EXTRACT          →    TRANSFORM           →    LOAD
Read from             Clean & reshape          Insert into
source systems        • Deduplicate            star schema
                      • Standardize formats    • Dimensions FIRST
                      • Derive new fields      • Facts SECOND
                      • Handle NULLs           • Index & optimize
                      • Map surrogate keys

Key ETL principles: 1. Load dimensions before facts (facts need dimension FKs) 2. Handle data quality — inconsistent formats, missing values, duplicates 3. Assign surrogate keys during dimension loads 4. Track changes — implement SCD logic during dimension updates 5. Initial load vs incremental — first load is full extract; subsequent loads capture only changes (CDC = Changed Data Capture)
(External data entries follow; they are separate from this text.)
Lemma remove_set s value kept :
  value <> [] ->
  let '(s', kept', removed) := list_remove s network value mapping kept in
  names s' = names s ∖ {[normalize mapping value]} /\ removed = bool_decide (normalize mapping value ∈ names s) /\
  (distinct s -> distinct s') /\ saves s kept s' kept' removed.
Proof using Hnetwork.
  intros Hv. unfold list_remove. rw !is_empty_false //. cbn [orb]. destruct (bt_get network (lists s)) as [current|] eqn:Eg.
  2: { assert (entries s network = []) as E by by rw entries_is Eg. unfold names. rw E. cbn.
       split_and!; [set_solver|by rw bool_decide_eq_false_2; [set_solver|]|done|done]. }
  cbv zeta. assert (Hent : entries s network = current) by by rw entries_is Eg. unfold names, distinct. rw Hent.
  set (rest := base.filter (fun candidate => equals mapping candidate value = false) current).
  assert (Hrest : forall x, x ∈ folded mapping rest <-> x ∈ folded mapping current /\ x <> normalize mapping value).
  { intros x. unfold folded. rw !list_elem_of_fmap. unfold rest. setoid_rewrite list_elem_of_filter. split.
    - intros (y & -> & Hy & Hin). split; [eauto|]. intros E%equals_folded. congruence.
    - intros [(y & -> & Hin) Hne]. exists y. split_and!; [done| |done]. apply not_true_is_false. by intros ?%equals_folded. }
  destruct (Nat.eqb_spec (length rest) (length current)) as [El|El].
  - apply filter_same_length in El. fold rest in El.
    assert (Hnot : normalize mapping value ∉ folded mapping current).
    { intros Hin. rw -El in Hin. by apply Hrest in Hin as [_ ?]. }
    rw Hent. split_and!; [|by rw bool_decide_eq_false_2; [rw elem_of_list_to_set|]|done|done].
    apply set_eq. intros x. rw elem_of_difference elem_of_singleton elem_of_list_to_set. naive_solver.
  - unfold changed. set (s' := s <| lists := _ |>).
    assert (Hs' : entries s' network = rest /\ same_elsewhere s s').
    { unfold s'. destruct rest as [|k rest'] eqn:Ek; cbn [is_empty].
      - split; [rw entries_is; cbn; by rw bt_get_remove|]. intros other Hne. unfold entries. cbn. by rw bt_get_remove_ne.
      - split; [apply put_entries_here|apply put_entries_elsewhere]. }
    destruct Hs' as [-> Helse]. split_and!; [| | |by split].
    + apply set_eq. intros x. rw elem_of_difference elem_of_singleton !elem_of_list_to_set. apply Hrest.
    + rw bool_decide_eq_true_2 //. rw elem_of_list_to_set. apply dec_stable. intros Hn. apply El. f_equal.
      apply list_filter_all, Forall_forall. intros x Hx. apply not_true_is_false. intros E%equals_folded. apply Hn. rw -E.
      by apply list_elem_of_fmap_2.
    + intros Hd. eapply sublist_NoDup; [exact Hd|]. apply fmap_sublist, sublist_filter.
Qed.

Lemma forget_set s kept :
  let '(s', kept') := list_forget s network kept in
  names s' = ∅ /\ distinct s' /\ saves s kept s' kept' (bt_contains network (lists s)).
Proof using Hnetwork.
  unfold list_forget. rw is_empty_false //. destruct (bt_contains network (lists s)) eqn:E.
  - unfold changed. cbn [fst]. set (s' := s <| lists := _ |>). assert (He : entries s' network = []).
    { rw entries_is. cbn. by rw bt_get_remove. }
    unfold names, distinct. rw He. split_and!; [done|constructor|]. split; [|done]. intros other Hne. unfold entries. cbn. by rw bt_get_remove_ne.
  - assert (He : entries s network = []).
    { rw entries_is. destruct (bt_get network (lists s)) as [l|] eqn:Eg; [|done].
      assert (bt_contains network (lists s) = true) by (apply bt_contains_spec; by rw Eg). congruence. }
    unfold names, distinct. rw He. split_and!; [done|by apply NoDup_nil_2|by split_and!].
Qed.
(** One name of a list taken out. *)
Lemma delete_one l index held :
  l !! index = Some held -> folded mapping l ≡ₚ normalize mapping held :: folded mapping (delete index l).
Proof using Type.
  intros Hl. destruct (list_elem_of_split_length _ _ _ Hl) as (l1 & l2 & -> & ->). rw delete_middle. unfold folded.
  rw !fmap_app fmap_cons. solve_Permutation.
Qed.

Lemma rekey_set s old new kept :
  old <> [] -> new <> [] -> distinct s ->
  let '(s', kept', rekeyed) := list_rekey s network old new mapping kept in
  names s' = (if decide (normalize mapping old ∈ names s) then {[normalize mapping new]} ∪ names s ∖ {[normalize mapping old]} else names s) /\
  distinct s' /\ saves s kept s' kept' rekeyed.
Proof using Hnetwork.
  intros Ho Hn Hd. unfold list_rekey. rw !is_empty_false //. cbn [orb].
  assert (Hout : normalize mapping old ∉ folded mapping (entries s network) ->
    names s = (if decide (normalize mapping old ∈ names s) then {[normalize mapping new]} ∪ names s ∖ {[normalize mapping old]} else names s) /\
    distinct s /\ saves s kept s kept false).
  { intros Hnot. rw decide_False; [by rw entries_elem|]. by split. }
  destruct (bt_get network (lists s)) as [current|] eqn:Eg; [|by apply Hout; rw entries_is Eg; apply not_elem_of_nil].
  assert (Hent : entries s network = current) by by rw entries_is Eg.
  destruct (position _ current) as [index|] eqn:Ep.
  2: { apply Hout. rw Hent. intros (x & E & Hx)%list_elem_of_fmap. rw position_None forallb_forall in Ep.
       apply list_elem_of_In, Ep, negb_true_iff in Hx. symmetry in E. apply equals_folded in E. congruence. }
  destruct (position_lookup _ _ _ Ep) as (held & Hl & Hheld%equals_folded). cbv zeta. rw Hl. change (default [] (Some held)) with held.
  assert (Hin : normalize mapping old ∈ names s).
  { rw entries_elem Hent -Hheld. apply list_elem_of_fmap_2. by eapply list_elem_of_lookup_2. }
  rw decide_True //. destruct (equals mapping held new) eqn:Enew.
  - apply equals_folded in Enew. assert (Hsame : names s = {[normalize mapping new]} ∪ names s ∖ {[normalize mapping old]}).
    { rw -Enew Hheld. by apply union_difference_singleton_L. }
    destruct (str_eqb held new); [by split_and!|]. unfold changed. change (s <| lists := _ |>) with (put_entries s (<[index:=new]> current)).
    assert (Hf : folded mapping (entries (put_entries s (<[index:=new]> current)) network) = folded mapping (entries s network)).
    { rw put_entries_here Hent. unfold folded. rw list_fmap_insert. apply list_insert_id. rw list_lookup_fmap Hl. cbn. by rw Enew. }
    unfold names, distinct in *. rw Hf. split_and!; [done|done|by split; [apply put_entries_elsewhere|]].
  - set (rest := delete index current). unfold changed. change (s <| lists := _ |>) with (put_entries s (if contains_value rest new mapping then rest else rest ++ [new])).
    pose proof (delete_one current index held Hl) as Hperm. fold rest in Hperm. rw Hheld in Hperm.
    assert (Hdd := Hd). unfold distinct in Hdd. rw Hent Hperm in Hdd. apply NoDup_cons in Hdd as [Hold Hrest].
    assert (Hset : list_to_set (folded mapping rest) = names s ∖ {[normalize mapping old]}).
    { unfold names. apply set_eq. intros x. rw elem_of_difference elem_of_singleton !elem_of_list_to_set Hent Hperm elem_of_cons.
      split; [|naive_solver]. intros Hx. split; [by right|]. by intros ->. }
    unfold names at 1, distinct. rw put_entries_here. split_and!; [| |by split; [apply put_entries_elsewhere|]].
    + rw contains_folded. case_bool_decide as E; [rw Hset; rw -(elem_of_list_to_set (C:=gset str)) Hset in E; set_solver|].
      unfold folded. rw fmap_app list_to_set_app_L. cbn. rw -Hset. set_solver.
    + rw contains_folded. case_bool_decide as E; [done|]. unfold folded. rw fmap_app. apply NoDup_app. split_and!; [done| |apply NoDup_singleton].
      intros x Hx ->%list_elem_of_singleton. done.
Qed.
10 Essential Rules for Dimensional Modeling

(From Kimball, Chapter 2)

  1. Use atomic facts — Start with the finest grain
  2. Create single-process fact tables — One business process per fact table
  3. Include a date dimension for every fact table
  4. Enforce consistent grain — Don't mix grains
  5. Disallow null foreign keys in fact tables (use "Unknown" dimension row instead)
  6. Honor hierarchies in dimensions (flatten them, don't snowflake)
  7. Decode dimension tables — Use descriptive text, not codes
  8. Use surrogate keys for all dimensions (except date)
  9. Conform dimensions — Same dimension means same thing everywhere
  10. Balance requirements with actual data — Design from both business needs AND data realities

Quick Reference: Vocabulary

Term Definition
Grain What one row in the fact table represents
Measure / Fact A numeric value to aggregate (SUM, AVG)
Dimension Descriptive context (who, what, where, when)
Surrogate key Artificial integer PK for dimensions
Natural key The original business key (e.g., SSN, employee_id)
Degenerate dimension A dimension with no table — just a value in the fact table (e.g., invoice #)
Conformed dimension A dimension shared across multiple fact tables with identical meaning
Additive fact Can be summed across all dimensions
Semi-additive fact Can be summed across some dimensions (not time)
Non-additive fact Cannot be summed — must compute from components
SCD Slowly Changing Dimension — strategy for handling dimension changes
Snowflake Normalizing dimension tables (generally avoided)
Bus matrix Enterprise-wide plan showing which dimensions apply to which business processes

Kimball Reading Guide for IS480

Week Reading Key Takeaway
10 Ch 1 (pp. 1-35) Why warehouses exist, star schema basics, DW architecture
11 Ch 2 (pp. 37-68) Complete technique reference — 4-step process, all fact/dimension types
11 Ch 3 (pp. 69-100) Retail case study — see the 4 steps applied to a real business

This cheat sheet covers the essential Kimball concepts for IS480. For the complete treatment with industry case studies, refer to the full textbook.